Koncert fortepianowy Es-dur op. 60, cz. III (1903)

Wariacje fortepianowe h-moll op. 62 (1904?)

Najprawdopodobniej w dorobku Żeleńskiego da się wyróżnić fazę twórczości ostatniej, choć nie możemy tego potwierdzić partyturami dzieł. Można jedynie spekulować na podstawie relacji Jachimeckiego[53], że II Sonata skrzypcowa stanowiła próbę wyraźnego przekroczenia swoich granic. Dołączmy do tego szczegóły z życia kompozytora, ujawnione przez Szopskiego (takie jak utrata sił fizycznych w czasie I wojny światowej) i muzyczną zmianę pokoleniową, która przypuszczalnie przyniosła twórcy poczucie zepchnięcia na margines. II Symfonia Legenda o królewnie Wandzie swą programowością[54] wyróżnia się na tle pozostałych dzieł instrumentalnych, przeważnie absolutnych, i stanowi przesłankę do podtrzymania hipotezy dotyczącej wystąpienia stylu ostatniego w twórczości Żeleńskiego. Franciszek Bylicki dostrzegł w niej dowody bogatej inwencyi, ale również pracy nad zdobyczami nowemi sztuki instrumentacyjnej[55]. Co autor miał na myśli, mówiąc o nowej sztuce instrumentacji? Trudno powiedzieć, aczkolwiek wiadomo, że Bylicki w 1887[56] roku napisał małe studium o Ryszardzie Wagnerze[57]. Część charakterystycznych dla Wagnera cech dzieł poddał krytyce, ale jego instrumentację w zasadzie zachwalał[58].

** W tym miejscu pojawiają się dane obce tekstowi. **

(* ===== verification/MigrationGuard.v ===== *)
(** * MigrationGuard: one export and one import per generation

    Reconciles of a manager run side by side and share the in-memory guard of long
    operations, a [sync.Map].  A schedule is the list of their calls in the order
    they happened, each with the reconcile it belongs to; the guard answers each
    of its calls atomically. *)
From S2P Require Import Prelude Contracts K8s Api Effects GoLib NetIP GrpcClient CoreApi MigrationApi Cluster Storage StorageProps TraceSpec MigrationHelpers Migration MigrationSpec MigrationRefine MigrationDemo MigrationProps.
From stdpp Require Import base gmap strings list.
From Stdlib Require Import ZArith Lia.
Import v1beta1.

Abbreviation schedule := (list (nat * event kcall kanswer)).

(** The calls of one reconcile. *)
Definition proj (s : nat) (L : schedule) : ktrace :=
  omap (fun x => if bool_decide (x.1 = s) then Some x.2 else None) L.

(** The guard answers what its keys say, and keeps them. *)
Definition guard_answers (keys : gset string) (x : event kcall kanswer) : Prop :=
  match x with
  | existT (MapLoad k) b => b = bool_decide (k ∈ keys)
  | existT (MapLoadOrStore k) b => b = bool_decide (k ∈ keys)
  | _ => True
  end.
Definition guard_after (keys : gset string) (x : event kcall kanswer) : gset string :=
  match projT1 x with
  | MapLoadOrStore k => {[k]} ∪ keys
  | MapDelete k => keys ∖ {[k]}
  | _ => keys
  end.
Fixpoint guarded (keys : gset string) (L : schedule) : Prop :=
  match L with
  | [] => True
  | (_, x) :: L' => guard_answers keys x /\ guarded (guard_after keys x) L'
  end.

(** The same as a test. *)
Definition guard_answers_b (keys : gset string) (x : event kcall kanswer) : bool :=
  match x with
  | existT (MapLoad k) b => Bool.eqb b (bool_decide (k ∈ keys))
  | existT (MapLoadOrStore k) b => Bool.eqb b (bool_decide (k ∈ keys))
  | _ => true
  end.
Fixpoint guarded_b (keys : gset string) (L : schedule) : bool :=
  match L with
  | [] => true
  | (_, x) :: L' => guard_answers_b keys x && guarded_b (guard_after keys x) L'
  end.
Lemma guarded_b_sound keys L : guarded_b keys L = true -> guarded keys L.
Proof.
  revert keys; induction L as [|[s x] L IH]; intros keys; cbn; [done|].
  intros [Hx HL]%andb_true_iff. split; [|by apply IH].
  destruct x as [[] a]; try done; by apply Bool.eqb_prop in Hx.
Qed.

Definition final_keys (keys : gset string) (L : schedule) : gset string :=
  fold_left (fun ks x => guard_after ks x.2) L keys.

Lemma proj_app s L1 L2 : proj s (L1 ++ L2) = proj s L1 ++ proj s L2.
Proof. apply omap_app. Qed.
Lemma proj_snoc_same s L x : proj s (L ++ [(s, x)]) = proj s L ++ [x].
Proof. rewrite proj_app. unfold proj at 2. cbn. by rewrite bool_decide_eq_true_2. Qed.
Lemma proj_snoc_other s s' L x : s' <> s -> proj s' (L ++ [(s, x)]) = proj s' L.
Proof.
  intros Hne. rewrite proj_app. unfold proj at 2. cbn.
  rewrite bool_decide_eq_false_2 by congruence. apply app_nil_r.
Qed.

Lemma guarded_app keys L1 L2 :
  guarded keys (L1 ++ L2) <-> guarded keys L1 /\ guarded (final_keys keys L1) L2.
Proof.
  revert keys; induction L1 as [|[s x] L1 IH]; intros keys; cbn; [tauto|]. rewrite IH. tauto.
Qed.
Lemma final_keys_snoc keys L s x : final_keys keys (L ++ [(s, x)]) = guard_after (final_keys keys L) x.
Proof. unfold final_keys. by rewrite fold_left_app. Qed.

(** ** Holding a key

    A reconcile holds a key from the call that claimed it until it releases it. *)
Definition claims (k : string) (x : event kcall kanswer) : bool :=
  match x with existT (MapLoadOrStore k') false => bool_decide (k' = k) | _ => false end.
Definition releases (k : string) (x : event kcall kanswer) : bool :=
  match projT1 x with MapDelete k' => bool_decide (k' = k) | _ => false end.
Definition holds_after (k : string) (held : bool) (x : event kcall kanswer) : bool :=
  (held || claims k x) && negb (releases k x).
Definition holds (k : string) (tr : ktrace) : bool := fold_left (holds_after k) tr false.

Lemma holds_snoc k tr x : holds k (tr ++ [x]) = holds_after k (holds k tr) x.
Proof. unfold holds. by rewrite fold_left_app. Qed.

Lemma holds_quiet k tr1 tr2 :
  Forall (fun x => releases k x = false) tr2 -> holds k tr1 = true -> holds k (tr1 ++ tr2) = true.
Proof.
  intros Hq. revert tr1. induction Hq as [|x tr2 Hx _ IH]; intros tr1 Ht; [by rewrite app_nil_r|].
  rewrite cons_middle, app_assoc. apply IH. rewrite holds_snoc. unfold holds_after. by rewrite Ht, Hx.
Qed.

Section Guard.
Context `{Lib : Libraries} `{CLib : ClusterLibraries} `{COk : !ClusterLibrariesOk} `{Codec : OptionsCodec}.
Context (r : VMMigrationReconciler).

(** ** One reconcile *)
Lemma claimed_once m tr h0 rest k b :
  conforms (rule r m) [] tr -> tr = h0 ++ kev (MapLoadOrStore k) b :: rest ->
  occurs is_claim h0 = false.
Proof. intros Hc Htr. apply (conforms_split _ _ _ _ _ _ Hc Htr). Qed.

Definition op_failed (x : event kcall kanswer) : bool :=
  match x with
  | existT (ExportDisk _ _) (Err _) => true
  | existT (ImportDisk _ _) (Err _) => true
  | _ => false
  end.

(** A release comes right after the failed operation of the reconcile's claim. *)
Lemma release_shape m tr pre post k u :
  conforms (rule r m) [] tr -> tr = pre ++ kev (MapDelete k) u :: post ->
  exists h0 x, pre = h0 ++ [kev (MapLoadOrStore k) false; x] /\ op_failed x = true.
Proof.
  intros Hc Htr. assert (release_allowed m pre k) as (h0 & x & -> & Hx)
    by exact (conforms_split _ _ _ _ _ _ Hc Htr).
  exists h0, x. split; [done|]. by destruct Hx as [(i & req & e & _ & ->)|(i & req & e & _ & ->)].
Qed.

Lemma holds_claimed k h0 : holds k (h0 ++ [kev (MapLoadOrStore k) false]) = true.
Proof. rewrite holds_snoc. unfold holds_after. cbn. by rewrite bool_decide_eq_true_2, orb_true_r. Qed.

Lemma release_holds m tr pre post k u :
  conforms (rule r m) [] tr -> tr = pre ++ kev (MapDelete k) u :: post -> holds k pre = true.
Proof.
  intros Hc Htr. destruct (release_shape _ _ _ _ _ _ Hc Htr) as (h0 & x & -> & Hx).
  rewrite cons_middle, app_assoc. apply holds_quiet; [|apply holds_claimed].
  repeat constructor. destruct x as [[] a]; done.
Qed.

Definition completed (op : migrationLongOp) (tr : ktrace) : Prop :=
  match op with
  | longOpExport => exists i req resp, kev (ExportDisk i req) (Ok resp) ∈ tr
  | longOpImport => exists i req resp, kev (ImportDisk i req) (Ok resp) ∈ tr
  end.

(** A completed operation comes right after its claim. *)
Lemma completed_shape m op tr :
  conforms (rule r m) [] tr -> completed op tr ->
  exists h0 x rest, tr = h0 ++ kev (MapLoadOrStore (longOpKey m op)) false :: x :: rest /\ op_failed x = false.
Proof.
  intros Hc Hop. destruct op; destruct Hop as (i & req & resp & Hin);
    destruct (conforms_elem _ _ _ Hc Hin) as (pre & post & Htr & Hal);
    destruct Hal as (_ & _ & _ & [h0 Hh0] & _); subst tr pre; rewrite <- app_assoc;
    eexists h0, _, post; (split; [reflexivity|reflexivity]).
Qed.

(** It is never released. *)
Lemma completed_holds m op tr :
  conforms (rule r m) [] tr -> completed op tr -> holds (longOpKey m op) tr = true.
Proof.
  intros Hc Hop. destruct (completed_shape m op tr Hc Hop) as (h0 & x & rest & Htr & Hx).
  rewrite Htr, cons_middle, app_assoc. apply holds_quiet; [|apply holds_claimed].
  apply Forall_forall. intros y Hy. destruct (releases (longOpKey m op) y) eqn:Hrel; [exfalso|done].
  assert (exists u, y = kev (MapDelete (longOpKey m op)) u) as [u ->].
  { destruct y as [[] a]; try done. cbn in Hrel. apply bool_decide_eq_true in Hrel as ->. by exists a. }
  apply list_elem_of_split in Hy as (t1 & t2 & Heq).
  assert (tr = (h0 ++ kev (MapLoadOrStore (longOpKey m op)) false :: t1)
               ++ kev (MapDelete (longOpKey m op)) u :: t2) as Htr2.
  { rewrite Htr, Heq, <- app_assoc. done. }
  destruct (release_shape _ _ _ _ _ _ Hc Htr2) as (h1 & x' & Hpre & Hx').
  assert (tr = h1 ++ kev (MapLoadOrStore (longOpKey m op)) false
                 :: x' :: kev (MapDelete (longOpKey m op)) u :: t2) as Htr3.
  { rewrite Htr2, Hpre, <- app_assoc. done. }
  pose proof (claimed_once m tr h0 _ _ _ Hc Htr) as Ho0.
  pose proof (claimed_once m tr h1 _ _ _ Hc Htr3) as Ho1. rewrite Htr in Htr3.
  destruct (first_occurrence_unique (R := kanswer) is_claim h0 h1
              (kev (MapLoadOrStore (longOpKey m op)) false) (kev (MapLoadOrStore (longOpKey m op)) false)
              _ _ Ho0 Ho1 eq_refl eq_refl Htr3) as (_ & _ & Hrest). injection Hrest as -> _. congruence.
Qed.

(** ** A schedule *)
Context (mig : nat -> VMMigration).

(** Every reconcile of the schedule is a run, or the beginning of one. *)
Definition reconciles (L : schedule) : Prop :=
  forall s, s ∈ L.*1 -> exists rest o, runs (reconcile_migration r (mig s)) (proj s L ++ rest) o.

Lemma proj_conforms L s : reconciles L -> conforms (rule r (mig s)) [] (proj s L).
Proof.
  intros HL. destruct (decide (s ∈ L.*1)) as [Hin|Hin].
  - destruct (HL s Hin) as (rest & o & Hr%reconcile_conforms). by apply conforms_app in Hr as [Hr _].
  - assert (proj s L = []) as ->; [|done]. clear HL. induction L as [|[s' x] L IH]; [done|].
    rewrite fmap_cons in Hin. apply not_elem_of_cons in Hin as [Hne Hin]. cbn in Hne. unfold proj. cbn.
    rewrite bool_decide_eq_false_2 by congruence. by apply IH.
Qed.

(** A key is held by at most one reconcile, and is in the guard then. *)
Definition exclusive (keys : gset string) (L : schedule) : Prop :=
  forall k s, holds k (proj s L) = true ->
    k ∈ keys /\ forall s', holds k (proj s' L) = true -> s' = s.

Lemma exclusive_step keys L s x :
  (forall s', conforms (rule r (mig s')) [] (proj s' (L ++ [(s, x)]))) ->
  exclusive keys L -> guard_answers keys x -> exclusive (guard_after keys x) (L ++ [(s, x)]).
Proof.
  intros Hc He Ha.
  assert (forall k s', holds k (proj s' (L ++ [(s, x)])) = true ->
            (holds k (proj s' L) = true /\ (s' = s -> releases k x = false))
            \/ (s' = s /\ claims k x = true)) as Hcase.
  { intros k s' Hh. destruct (decide (s' = s)) as [->|Hne].
    - rewrite proj_snoc_same, holds_snoc in Hh. unfold holds_after in Hh.
      apply andb_true_iff in Hh as [Hh Hr%negb_true_iff]. apply orb_true_iff in Hh as [Hh|Hh]; auto.
    - rewrite proj_snoc_other in Hh by done. left. by split. }
  assert (forall k, claims k x = true -> k ∉ keys /\ k ∈ guard_after keys x) as Hclaim.
  { intros k Hk. destruct x as [[] a]; try done. cbn in Hk, Ha. destruct a; [done|].
    apply bool_decide_eq_true in Hk as ->. symmetry in Ha. apply bool_decide_eq_false in Ha.
    split; [done|]. unfold guard_after. cbn. set_solver. }
  assert (forall k s', holds k (proj s' L) = true -> releases k x = true -> s' = s) as Hown.
  { intros k s' Hh Hrel. destruct x as [[] a]; try done. cbn in Hrel.
    apply bool_decide_eq_true in Hrel as ->. specialize (Hc s). rewrite proj_snoc_same in Hc.
    pose proof (release_holds _ _ (proj s L) [] _ _ Hc eq_refl) as Hs.
    destruct (He k s Hs) as [_ Hu]. by apply Hu. }
  intros k s' Hh. destruct (Hcase k s' Hh) as [[Hold Hnr]|[-> Hcl]].
  - destruct (He k s' Hold) as [Hin Hu]. split.
    + assert (releases k x = false) as Hr.
      { destruct (releases k x) eqn:Hr; [|done]. apply Hnr. by eapply Hown. }
      destruct x as [[] a]; unfold guard_after; cbn in *; try done; [set_solver|].
      apply bool_decide_eq_false in Hr. set_solver.
    + intros s2 Hs2. destruct (Hcase k s2 Hs2) as [[Hold2 _]|[-> Hcl]]; [by apply Hu|].
      by destruct (Hclaim k Hcl).
  - destruct (Hclaim k Hcl) as [Hnin Hin]. split; [done|]. intros s2 Hs2.
    destruct (Hcase k s2 Hs2) as [[Hold2 _]|[-> _]]; [|done]. by destruct (He k s2 Hold2).
Qed.

Lemma schedule_exclusive L :
  reconciles L -> guarded ∅ L -> exclusive (final_keys ∅ L) L.
Proof.
  intros HL. assert (forall s, conforms (rule r (mig s)) [] (proj s L)) as Hc by (intros; by apply proj_conforms).
  clear HL. induction L as [|[s x] L IH] using rev_ind; intros Hg.
  - intros k s Hh. done.
  - apply guarded_app in Hg as [Hg [Ha _]]. rewrite final_keys_snoc. apply exclusive_step; [done| |done].
    apply IH; [|done]. intros s'. specialize (Hc s'). rewrite proj_app in Hc. by apply conforms_app in Hc as [Hc _].
Qed.

(** C4. However the reconciles of a manager are interleaved, and whatever
    (possibly outdated) copies of the migration they read, at most one of them
    completes the export, and at most one the import, of a migration's generation:
    a second call would overwrite the staged, or the landed, disk. *)
Theorem long_operation_completes_once L op s1 s2 :
  reconciles L -> guarded ∅ L ->
  meta_UID (mig_meta (mig s1)) = meta_UID (mig_meta (mig s2)) ->
  meta_Generation (mig_meta (mig s1)) = meta_Generation (mig_meta (mig s2)) ->
  completed op (proj s1 L) -> completed op (proj s2 L) -> s1 = s2.
Proof.
  intros HL Hg Hu Hgen H1 H2.
  pose proof (completed_holds (mig s1) op _ (proj_conforms L s1 HL) H1) as Hh1.
  pose proof (completed_holds (mig s2) op _ (proj_conforms L s2 HL) H2) as Hh2.
  replace (longOpKey (mig s2) op) with (longOpKey (mig s1) op) in Hh2 by (unfold longOpKey; congruence).
  symmetry. exact (proj2 (schedule_exclusive L HL Hg _ s1 Hh1) s2 Hh2).
Qed.
End Guard.

(** ** A witness on the demo cluster: a second reconcile reads an outdated copy *)
Section Witnesses.
Import DemoLibraries DemoCluster DemoMigration.

Definition stale_world : world := after 6 start <| w_migration := migration_at 5 |>.
Definition stale_trace : ktrace := (one stale_world).1.1.
Definition two_reconciles : schedule := (pair 0 <$> trace_at 5) ++ (pair 1 <$> stale_trace).

Lemma stale_runs :
  runs (reconcile_migration demo_reconciler (migration_at 5)) stale_trace (one stale_world).1.2.
Proof.
  assert (migration_at 5 = w_migration stale_world) as Hw by (vm_compute; reflexivity).
  rewrite Hw. apply one_runs.
Qed.

Lemma long_operation_completes_once_witness :
  completed longOpExport (proj 0 two_reconciles) /\ 0 = 0.
Proof.
  assert (completed longOpExport (proj 0 two_reconciles)) as Hdone.
  { eexists _, _, _. apply (list_elem_of_lookup_2 _ 6). vm_compute. reflexivity. }
  split; [exact Hdone|].
  refine (long_operation_completes_once demo_reconciler (fun _ => migration_at 5) two_reconciles longOpExport 0 0
            _ _ eq_refl eq_refl Hdone Hdone).
  - intros s Hs. assert (s = 0 \/ s = 1) as [->| ->].
    { assert (forallb (fun n => bool_decide (n = 0) || bool_decide (n = 1)) two_reconciles.*1 = true) as Hb
        by (vm_compute; reflexivity).
      rewrite forallb_forall in Hb. apply list_elem_of_In, Hb, orb_true_iff in Hs.
      by destruct Hs as [?%bool_decide_eq_true|?%bool_decide_eq_true]; auto. }
    + exists [], (one (after 5 start)).1.2.
      replace (proj 0 two_reconciles ++ []) with (trace_at 5) by (vm_compute; reflexivity).
      apply trace_at_runs.
    + exists [], (one stale_world).1.2.
      replace (proj 1 two_reconciles ++ []) with stale_trace by (vm_compute; reflexivity).
      exact stale_runs.
  - apply guarded_b_sound. vm_compute. reflexivity.
Defined.
End Witnesses.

Żeleńskiego ideały tworzenia w danym gatunku były zupełnie różnorodne. Dość powiedzieć, że w operze cenił Christopha Willibalda Glucka[59], Giuseppe Verdiego[60] a także Ryszarda Wagnera, choć w sposób osobliwy[61]. Kompozytor uważał za „ogólnoświatowy” styl niemiecki[62]: „Ten ostatni wszystkie środki melodii, rytmiki i harmonii urównoważył bez żadnej wyłączności, ustalił formy muzyczne tak, że styl ten można nazwać jedynie prawdziwym, a zatem powszechnym”[63].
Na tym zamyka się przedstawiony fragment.